Sepak Bola: Arteta mengungkapkan permintaan maaf pribadi dari pemilik Arsenal atas plot Liga Super


LONDON: Mikel Arteta menerima permintaan maaf pribadi dari pemilik Arsenal Stan Kroenke setelah perannya dalam plot Liga Super yang gagal saat bos The Gunners memberi hormat kepada suporter karena mengirimkan “pesan terkuat” pada sepakbola yang pernah ada.

Sisi Arteta adalah salah satu dari enam tim Liga Premier yang mendaftar ke turnamen memisahkan diri pada hari Minggu.

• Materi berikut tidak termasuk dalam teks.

(* ===== verification/Journal.v ===== *)
(** * The exec journal of the guest agent

    [engram-agentd/src/exec_journal.rs] and the reattachment of
    [engram-agentd/src/handler.rs]: a command run in the guest is recorded in a
    directory named by its id, which is the marker that keeps a retry from
    running it twice; a wrapper process owns the command, captures its output and
    writes the exit marker; a client that lost its connection is replayed the
    files.  Files, processes and clocks answer through requests; the JSON codec
    of the records is a parameter. *)

From S2P Require Import Prelude Prog Bytes.
Local Open Scope Z_scope.

Module Journal.

Definition OUTPUT_CAP_BYTES : N := 64 * 1024 * 1024.
Definition OUTPUT_TRUNCATED_MARKER : bytes :=
  [LF] ++ lit "[engram: output truncated at 64 MiB]" ++ [LF].
Definition DEFAULT_TTL : Duration := 24 * 60 * 60 * 1000000000.
Definition DEFAULT_MAX_ACTIVE : N := 32.
Definition READ_BUF_BYTES : N := 8 * 1024.

(** ** Paths *)

(** A path is its components, as [Path::components] gives them. *)
Notation path := (list (list N)).

Definition dot : bytes := [46]%N.
Definition dotdot : bytes := [46; 46]%N.

(** The components of a relative path; [.] and empty ones are dropped. *)
Definition components (s : bytes) : path :=
  List.filter (fun c => negb (bool_decide (c = [])) && negb (bool_decide (c = dot))) (split_byte 47 s).

(** [Path::join]: an absolute path replaces the base. *)
Definition join (p : path) (s : bytes) : path :=
  if starts_with [47]%N s then components s else p ++ components s.

(** ** Records *)

Inductive io_kind : Type := NotFound | AlreadyExists | InvalidData | InvalidInput | Other.
#[export] Instance io_kind_eq_dec : EqDecision io_kind.
Proof. solve_decision. Defined.

Record io_error := IoErr { kind : io_kind; text : bytes }.
Notation io A := (result A io_error).

Record ExecJournal := MkJournal { root : path; ttl : Duration; max_active : N }.

Record JournalEntry := MkEntry { dir : path; exec_id : bytes }.

Record RequestRecord := MkRequest { command : list bytes; created_at_unix_ms : Z }.

Record ExitRecord := MkExit { exit_code : option Z; finished_at_unix_ms : Z }.

Inductive AttachState : Type :=
| Running
| Died (reason : bytes)
| Complete (exit : ExitRecord)
| Mismatch (recorded_command : list bytes).

Inductive AttachOrStart : Type :=
| Start (entry : JournalEntry)
| Attach (entry : JournalEntry)
| Missing
| DegradedStart (entry : JournalEntry) (reason : bytes).

Inductive WireExecEvent : Type :=
| Stdout (b : bytes)
| Stderr (b : bytes)
| Exit (code : option Z)
| Started (id : bytes)
| Degraded (reason : bytes)
| Refused (reason : bytes).

Record FileMeta := MkMeta { is_dir : bool; len : N; modified : io Z }.

(** The two pipes of a command. *)
Inductive Pipe : Type := OutPipe | ErrPipe.

Inductive Errno : Type := ESRCH | OtherErrno (text : bytes).

(** Instants are nanoseconds since the epoch; [ReadDir] answers the names its
    iterator yields until it ends or fails; a file that was opened is a number. *)
Inductive jreq : Type → Type :=
| CreateDirAll (p : path) : jreq (io unit)
| CreateDir (p : path) : jreq (io unit)
| RemoveDirAll (p : path) : jreq (io unit)
| ReadDir (p : path) : jreq (io (list bytes))
| FileType (p : path) : jreq (io bool)
| Metadata (p : path) : jreq (io FileMeta)
| ReadFile (p : path) : jreq (io bytes)
| CreateFile (p : path) : jreq (io N)
| OpenFile (p : path) : jreq (io N)
| WriteAll (f : N) (b : bytes) : jreq (io unit)
| Flush (f : N) : jreq (io unit)
| SyncAll (f : N) : jreq (io unit)
| FileLen (f : N) : jreq (io N)
| Seek (f : N) (offset : N) : jreq (io unit)
| ReadExact (f : N) (n : N) : jreq (io bytes)
| Rename (p q : path) : jreq (io unit)
| SystemNow : jreq Z
| Sleep (d : Duration) : jreq unit
| Signal0 (pid : N) : jreq bool
| ProcStat (pid : N) : jreq (io bytes)
| KillGroup (pid : N) : jreq (result unit Errno)
| OwnPid : jreq N
| SpawnCommand (command : list bytes) : jreq (io unit)
| ChildId : jreq (option N)
| TakePipe (p : Pipe) : jreq bool
| SpawnCapture (p : Pipe) : jreq unit
| JoinCapture (p : Pipe) : jreq unit
| WaitChild : jreq (io (option Z))
| WaitTimeout (d : Duration) : jreq (option (io (option Z)))
| StartKill : jreq (io unit)
| ReadPipe : jreq (io bytes)
| WriteLive (b : bytes) : jreq (io unit)
| Send (ev : WireExecEvent) : jreq (io unit)
| Spin : jreq Empty_set.
Lemma tail_wp turns o1 o2 :
  wp appended (tails o1 o2) [] (tail_journal dec_request dec_exit turns e cmd o1 o2) (fun _ _ => True).
Proof.
  unfold tail_journal. apply wp_bind, request_wp. intros r. cbn zeta.
  set (h := [] ++ _). assert (Hq : quiet h) by (by repeat constructor).
  assert (He : ended h = false) by done.
  destruct (parse_json dec_request r) as [q|err] eqn:Er; [case_bool_decide as Hc|]; cbn [negb].
  2: { apply refuse_wp; [done|]. intros Ho%Forall_inv. apply Ho. split; [done|by exists q]. }
  all: assert (Ho : ours h) by (repeat constructor; intros (_&q'&Hq'&Hn); congruence).
  all: assert (Hs : sent_up o1 o2 h o1 o2) by done.
  all: apply wp_bind, degraded_read; intros t g Ht Hot; apply (sent_up_quiet _ _ _ _ _ _ Ht Hot) in Hs.
  all: destruct g as [reason|_]; [apply send_degraded_wp, Hs|].
  all: apply wp_bind; eapply wp_mono, started_wp, Hs; intros h1 s1 H1.
  all: apply wp_bind; eapply wp_mono, settle_state_wp, H1; intros h2 [] H2; try (by apply tail_loop_wp).
  all: apply refuse_wp; apply H2.
Qed.

End tailed.
(** The sibling path: [initializeAuth] hits the same failing profile fetch
    with a stored token and does clean up. *)
Lemma initializeAuth_failure_cleans_up
    (srv : Server) (w : World) (t : jsstring) (e : AxiosError) :
  persisted_token w = Some t → truthy t = true →
  srv (length (sent (browser w)))
      {| req := GetProfile; authorization := Some (bearer t) |} = inr e →
  let w' := (initializeAuth srv w).1 in
  user (auth w') = None ∧ token (auth w') = None
  ∧ persisted_token w' = None ∧ authority_header w' = None
  ∧ loading (auth w') = false.
Proof.
  intros Hst Ht Hsrv. run_code initializeAuth.
  rewrite Hst, Ht. cbn. rewrite lookup_insert_eq, Hsrv. cbn.
  repeat split; apply lookup_delete_eq.
Qed.

(** C4. Whenever [refreshProfile] runs with a token and its profile fetch is
    rejected, it returns normally having emptied the [user] and [token]
    cells, the persisted slot and the Authorization header; once
    [initializeAuth] had settled, that session is [Anonymous]. Listing
    either collection right after sends nothing and shows no item. *)
Theorem refreshProfile_failure_logs_out {engine : Builtins}
    (srv : Server) (w : World) (e : AxiosError) (isW : bool) :
  truthy_opt (token (auth w)) = true →
  srv (length (sent (browser w)))
      {| req := GetProfile; authorization := authority_header w |} = inr e →
  let w1 := (refreshProfile srv w).1 in
  let w2 := (list_collection isW srv w1).1 in
  (refreshProfile srv w).2 = inl ()
  ∧ user (auth w1) = None ∧ token (auth w1) = None
  ∧ persisted_token w1 = None
  ∧ authority_header w1 = None
  ∧ (loading (auth w) = false → status (auth w1) = Anonymous)
  ∧ sent_since w1 w2 = []
  ∧ ∃ v, (list_collection isW srv w1).2 = inl v ∧ items_shown v = [].
Proof.
  intros Htok Hsrv.
  unfold list_collection. run_code @list_collection_with.
  run_code Collection_effect.
  run_code refreshProfile. run_code logout.
  rewrite Htok. cbn. rewrite Hsrv. cbn.
  rewrite drop_all.
  repeat split; try apply lookup_delete_eq.
  - by intros ->.
  - by eexists.
Qed.

Lemma refreshProfile_failure_logs_out_witness :
  let w := signed_in (lit "tok") alice in
  let w1 := (refreshProfile srv_down w).1 in
  let w2 := (list_collection (engine:=ascii_engine) false srv_down w1).1 in
  (refreshProfile srv_down w).2 = inl ()
  ∧ user (auth w1) = None ∧ token (auth w1) = None
  ∧ persisted_token w1 = None
  ∧ authority_header w1 = None
  ∧ (loading (auth w) = false → status (auth w1) = Anonymous)
  ∧ sent_since w1 w2 = []
  ∧ ∃ v, (list_collection (engine:=ascii_engine) false srv_down w1).2 = inl v
         ∧ items_shown v = [].
Proof.
  apply (refreshProfile_failure_logs_out (engine:=ascii_engine) srv_down
           (signed_in (lit "tok") alice) network_failure false);
    reflexivity.
Defined.

(** C9. Take any session and any server; run [login] (whatever comes of
    it), then [logout], reload the page and run [initializeAuth]. The
    session settles [Anonymous] with no profile, no token cell, nothing
    persisted and no Authorization header, and initialisation sent no
    request. *)
Theorem login_logout_initialize_anonymous
    (srv : Server) (w : World) (u p : jsstring) :
  let w1 := (login u p srv w).1 in
  let w2 := (logout srv w1).1 in
  let w3 := (initializeAuth srv (reload w2)).1 in
  (initializeAuth srv (reload w2)).2 = inl ()
  ∧ status (auth w3) = Anonymous
  ∧ user (auth w3) = None ∧ token (auth w3) = None
  ∧ persisted_token w3 = None
  ∧ authority_header w3 = None
  ∧ sent (browser w3) = sent (browser w2).
Proof.
  intros w1 w2 w3.
  destruct (logout_clears srv w1) as (_ & _ & _ & Hslot & _ & _ & _).
  fold w2 in Hslot.
  assert (initializeAuth srv (reload w2)
          = (with_auth (λ a, {| user := user a; token := token a; loading := false |})
               (reload w2), inl ())) as Hinit.
  { unfold persisted_token in Hslot.
    unfold initializeAuth, localStorage_getItem, setLoading.
    unfold_m. cbn. by rewrite Hslot. }
  subst w3. rewrite Hinit. cbn.
  repeat split; try done.
Qed.
(** C1: for every factor (those of [FACTORS] and of Pioneer's pipeline in
    particular) and every date of the panel, the factor's value on that
    date is computed from the trailing windows ending on that date, and
    rows appended for later dates leave it unchanged. *)
Theorem no_look_ahead (f : CustomFactor) (p future : panel)
  (assets : list asset) (as_of : nat) :
  (forall fld, In fld (inputs f) -> as_of < length (p fld)) ->
  run_factor f (extend p future) assets as_of = run_factor f p assets as_of.
Proof.
  intros Hd. apply run_factor_window_only. intros fld Hin.
  unfold extend. apply get_window_app. auto.
Qed.

Lemma no_look_ahead_witness :
  run_factor Factors.Moneyflow_Volume_5d
    (extend moneyflow_panel (fun _ => [[of_Z 99]])) [24%Z] 5
  = run_factor Factors.Moneyflow_Volume_5d moneyflow_panel [24%Z] 5.
Proof.
  apply (no_look_ahead Factors.Moneyflow_Volume_5d moneyflow_panel
           (fun _ => [[of_Z 99]]) [24%Z] 5).
  intros fld Hin. simpl in Hin.
  destruct Hin as [<-|[<-|[]]]; simpl; lia.
Defined.

(** ** Reordering the instruments *)

Section Reordering.
Variables (n : nat) (p : list nat).
Hypothesis Hp : Permutation p (seq 0 n).



End Reordering.



Lemma map_nth_seq {A} (d : A) (l : list A) :
  map (fun j => nth j l d) (seq 0 (length l)) = l.
Proof.
  apply (nth_ext _ _ d d).
  - now rewrite length_map, length_seq.
  - intros j Hj. rewrite length_map, length_seq in Hj.
    rewrite (nth_map_in_range _ _ _ d 0) by now rewrite length_seq.
    now rewrite seq_nth.
Qed.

Tetapi hanya 48 jam kemudian Liga Super runtuh ketika Arsenal dan klub Inggris lainnya mundur.

Mereka terpaksa mundur setelah reaksi keras publik terhadap kompetisi yang akan beroperasi sebagai toko tertutup untuk mengontrol keuntungan dari sepak bola Eropa.

Putra Kroenke, Josh, dilaporkan akan berbicara kepada pendukung yang marah di Forum Penggemar pada hari Kamis.

Arteta telah berkomunikasi langsung dengan keluarga Kroenke yang berbasis di AS mengenai skema kontroversial tersebut dan, ditanya apakah permintaan maaf telah dibuat, dia berkata: “Ya, tentu saja.

“Mereka memiliki tanggung jawab maksimal untuk menjalankan klub sepak bola dan apa yang mereka katakan adalah: ‘maaf telah mengganggu tim, kami melakukannya tanpa kapasitas untuk berkomunikasi dengan cara yang berbeda sebelumnya dan menyampaikan pesan saya kepada para pemain’. Itu saja Anda bisa meminta.

“Saya mengetahuinya sedikit sebelum berita itu bocor. Dan kemudian semuanya benar-benar di luar kendali dan dunia bereaksi dengan cara yang benar-benar bersatu.

“Tidak ada waktu untuk memikirkannya, merenung dan mengevaluasi atau apapun karena pada saat itu keluar, tsunami besar sudah datang dan pada dasarnya membunuhnya.”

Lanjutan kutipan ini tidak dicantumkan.